Dans une situation militaire importante, à cheval sur les chemins qui conduisent à Urès, Hermosillo et Sonora, les trois capitales de l’État, et à peu près à égale distance de chacune d’elles, se trouve un pueblo ou village nommé la Magdalena.

Ce pueblo, peu considérable par lui-même, jouit cependant d’une certaine réputation dans le pays, à cause de la beauté de son site et de la pureté de l’air qu’on y respire.

La Magdalena forme une espèce de carré long, dont un des côtés mire nonchalamment ses blanches maisons dans les eaux limpides du Rio-San-Pedro, affluent du Gila ; des bois épais de palma-christi, de styrax, d’arbres du Pérou et de mahoganys, lui forment une barrière infranchissable contre les vents brûlants du désert, rafraîchissent et embaument l’atmosphère et servent d’abri à des milliers de brins bleus, de cardinaux et de Loros qui babillent gaiement sous la feuillée et animent ce paysage enchanteur, cette ravissante oasis, placée là par la main de Dieu, comme pour faire oublier au voyageur qui revient des prairies les souffrances et les fatigues du désert.

La fête patronale de la Magdalena est une des plus suivies de la Sonora et en même temps des plus joyeuses.
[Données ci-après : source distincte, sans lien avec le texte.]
(** * A storage node of the sample distributed file system

    Shallow embedding of [utilities.py], [storage_node.py] and the
    directory part of [cleanup.py]: the node-identity naming functions, the
    integrity verifier, the chunked transfer loops and the request
    dispatcher, followed by the properties of the specification that were
    checked against them.

    Conventions.
    - A Python [bytes] value is a [string]: one [ascii] per byte.
    - A Python [str] is represented by its UTF-8 encoding, again a [string];
      a [str] that names a file is represented by the bytes of that name,
      which need not be well-formed UTF-8 (the [str] then carries surrogate
      escapes).  [bytes.decode()] is the identity on well-formed UTF-8 and
      raises otherwise, and so does [str.encode()]; [bytes(s, "utf-8")] in
      the handler is applied to texts built from decoded ones and is the
      identity.
      Splitting on the ASCII separators used by the sources gives the same
      fields on the encoding as on the code points.
    - Effects (file system, socket) are threaded through a state and
      exception monad [M]. *)

From Stdlib Require Import ZArith String Ascii List Lia Bool.
From stdpp Require Import base gmap strings list.

Local Open Scope string_scope.
Local Open Scope Z_scope.

(** ** Python built-ins used by the sources *)

Module Py.

(** Exceptions; every one of them is a subclass of [Exception]. *)
Inductive exception : Type :=
| ValueError (msg : string)
| TypeError (msg : string)
| IndexError (msg : string)
| UnicodeDecodeError (msg : string)
| UnicodeEncodeError (msg : string)
| UnboundLocalError (msg : string)
| OverflowError (msg : string)
| OSError (errno : Z) (strerror : string) (filename : string)
| Exception (msg : string).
Comme elle dure plusieurs jours, les hacienderos et les campesinos y affluent de quatre-vingts et cent milles à la ronde. Et pendant cette fête où coulent des flots de pulque et de mezcal, ce ne sont que Jaranas, Montés, corridas de toro, enfin divertissements de toutes sortes, que, malgré la grande affluence d’étrangers, jamais aucun méfait ne vient assombrir.
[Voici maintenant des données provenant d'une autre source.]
(** In the round with the origin at 500 and the target right below it, an
    attempt fired straight down in frames of 1/4 s and 1/2 s: the tip is at
    depth 225 and then at the intersection point at depth 495, the path
    length is 225 and then 495, not the 675 of the two whole steps. *)
Lemma path_length_witness :
  let g0 := startDrill (newGame centred_draws) in
  state (newGame centred_draws) = aim
  /\ tip_trace [1 / 4; 1 / 2] g0 = [(500, -225); (500, -495)]
  /\ state (run_updates [1 / 4; 1 / 2] g0) = win
  /\ drill_path_length (run_updates [1 / 4] g0) = 225
  /\ drill_path_length (run_updates [1 / 4; 1 / 2] g0) = 495.
Proof.
  cbv zeta.
  assert (Hs : state (newGame centred_draws) = aim) by reflexivity.
  assert (Hox : origin_x (newGame centred_draws) = 500)
    by (simpl; world; lra).
  assert (Hx : target_x (newGame centred_draws) = 500)
    by (simpl; world; lra).
  assert (Hy : target_y (newGame centred_draws) = -500)
    by (simpl; world; lra).
  assert (Hr : target_radius (newGame centred_draws) = 5)
    by (simpl; world; lra).
  assert (Ha : angle (newGame centred_draws) = ANGLE_DEFAULT) by reflexivity.
  assert (Hv : drill_speed_mps (newGame centred_draws) = 900)
    by reflexivity.
  split; [exact Hs|].
  remember (newGame centred_draws) as g eqn:E. clear E.
  assert (E : startDrill g
              = set_drill_path_length 0
                  (set_result_point None
                     (set_drill_tip (getOrigin g) (set_state drilling g))))
    by (unfold startDrill; rewrite Hs; reflexivity).
  destruct (above_target_two_frames (startDrill g))
    as (Hs1 & Ht1 & Hs2 & Ht2);
    try (rewrite E; simpl; assumption);
    try (rewrite E; reflexivity).
  { rewrite E. simpl. unfold getOrigin. rewrite Hox. reflexivity. }
  assert (Htr : tip_trace [1 / 4; 1 / 2] (startDrill g)
                = [(500, -225); (500, -495)]).
  { cbn [tip_trace]. rewrite Ht1, Ht2. reflexivity. }
  assert (Htr1 : tip_trace [1 / 4] (startDrill g) = [(500, -225)]).
  { cbn [tip_trace]. rewrite Ht1. reflexivity. }
  split; [exact Htr|]. split; [exact Hs2|].
  destruct (path_length_is_polyline g [1 / 4] Hs) as (_ & Hp1 & _).
  destruct (path_length_is_polyline g [1 / 4; 1 / 2] Hs) as (_ & Hp2 & _).
  rewrite Htr1, Hox in Hp1. rewrite Htr, Hox in Hp2.
  cbn [polyline_length] in Hp1, Hp2.
  rewrite euclidean_vertical in Hp1 by lra.
  rewrite !euclidean_vertical in Hp2 by lra.
  split; lra.
Defined.

(** * Further properties *)

(** ** The intersection routine, soundness and completeness *)

Lemma sqdist_point_at (p0 p1 c : point) (r v : R) :
  sqdist c (point_at p0 p1 (Fin v))
  = quad_a p0 p1 * v * v + quad_b p0 p1 c * v + quad_c p0 c r + r * r.
Proof. unfold sqdist. apply (quad_is_distance p0 p1 c r v). Qed.

Lemma quad_c_start (p0 c : point) (r : R) :
  quad_c p0 c r = sqdist c p0 - r * r.
Proof. reflexivity. Qed.

Lemma point_at_end (p0 p1 : point) : point_at p0 p1 (Fin 1) = p1.
Proof.
  unfold point_at, seg_dx, seg_dy. destruct p0, p1. simpl. f_equal; ring.
Qed.

Lemma point_at_start (p0 p1 : point) : point_at p0 p1 (Fin 0) = p0.
Proof.
  unfold point_at, seg_dx, seg_dy. destruct p0, p1. simpl. f_equal; ring.
Qed.

(** X1. A hit that [lineCircleIntersection] reports is a point of the
    segment, at a parameter of [0,1], and lies on the circle; and the
    segment then has two different ends. *)
Theorem hit_is_on_segment_and_circle (p0 p1 c : point) (r : R) (ipt : point) :
  lineCircleIntersection p0 p1 c r = Some ipt ->
  p0 <> p1
  /\ sqdist c ipt = r * r
  /\ exists v, 0 <= v <= 1 /\ ipt = point_at p0 p1 (Fin v).
Proof.
  intros H. pose proof (hit_on_circle _ _ _ _ _ H) as Hc.
  apply hit_inversion in H as (v & Hv & -> & Ha & _).
  split; [|split; [exact Hc | exists v; split; [exact Hv | reflexivity]]].
  intros ->. apply Ha, quad_a_same.
Qed.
Le peuple mexicain n’est pas méchant, c’est un enfant mal élevé, têtu et colère, rien de plus.

Trois jours après les événements que nous avons rapportés dans notre précédent chapitre, le pueblo de la Magdalena, alors, à l’époque la plus animée de sa fête annuelle, était en proie à une agitation et une animation extraordinaire, animation à laquelle la fête semblait être complétement étrangère, car les jeux avaient été subitement interrompus et la population s’était portée en masse en courant, riant et se bousculant, vers une des extrémités du pueblo, où, d’après les quelques mots échangés rapidement et d’un air affairé entre les coureurs et saisis au passage, il se passait quelque chose d’étrange.

En effet, bientôt des clairons sonnèrent Une fanfare et une troupe d’hommes armés déboucha dans le pueblo, marchant en bon ordre et d’un pas ferme et délibéré.

C’était d’abord une avant-garde d’une dizaine de cavaliers bien montés ; puis venait une troupe assez nombreuse formée en sections de trente hommes chacune environ, faisant flotter au milieu d’elle les larges plis d’un drapeau sur lequel était écrit : Independencia de la Sonora.

Derrière cette troupe venaient deux pièces de canon attelées de mules, puis un escadron de cavalerie, suivi immédiatement par une longue file de wagons et de charrettes.

La marche était fermée par une arrière-garde d’une vingtaine de cavaliers.

Cette petite armée, forte d’environ trois cents hommes, traversa le pueblo dans toute sa longueur, passant la tête haute et le regard assuré devant la double haie de curieux formée sur sa route et s’arrêta à un signe de son chef à cent mètres du pueblo, au sommet du triangle formé par l’embranchement des trois routes.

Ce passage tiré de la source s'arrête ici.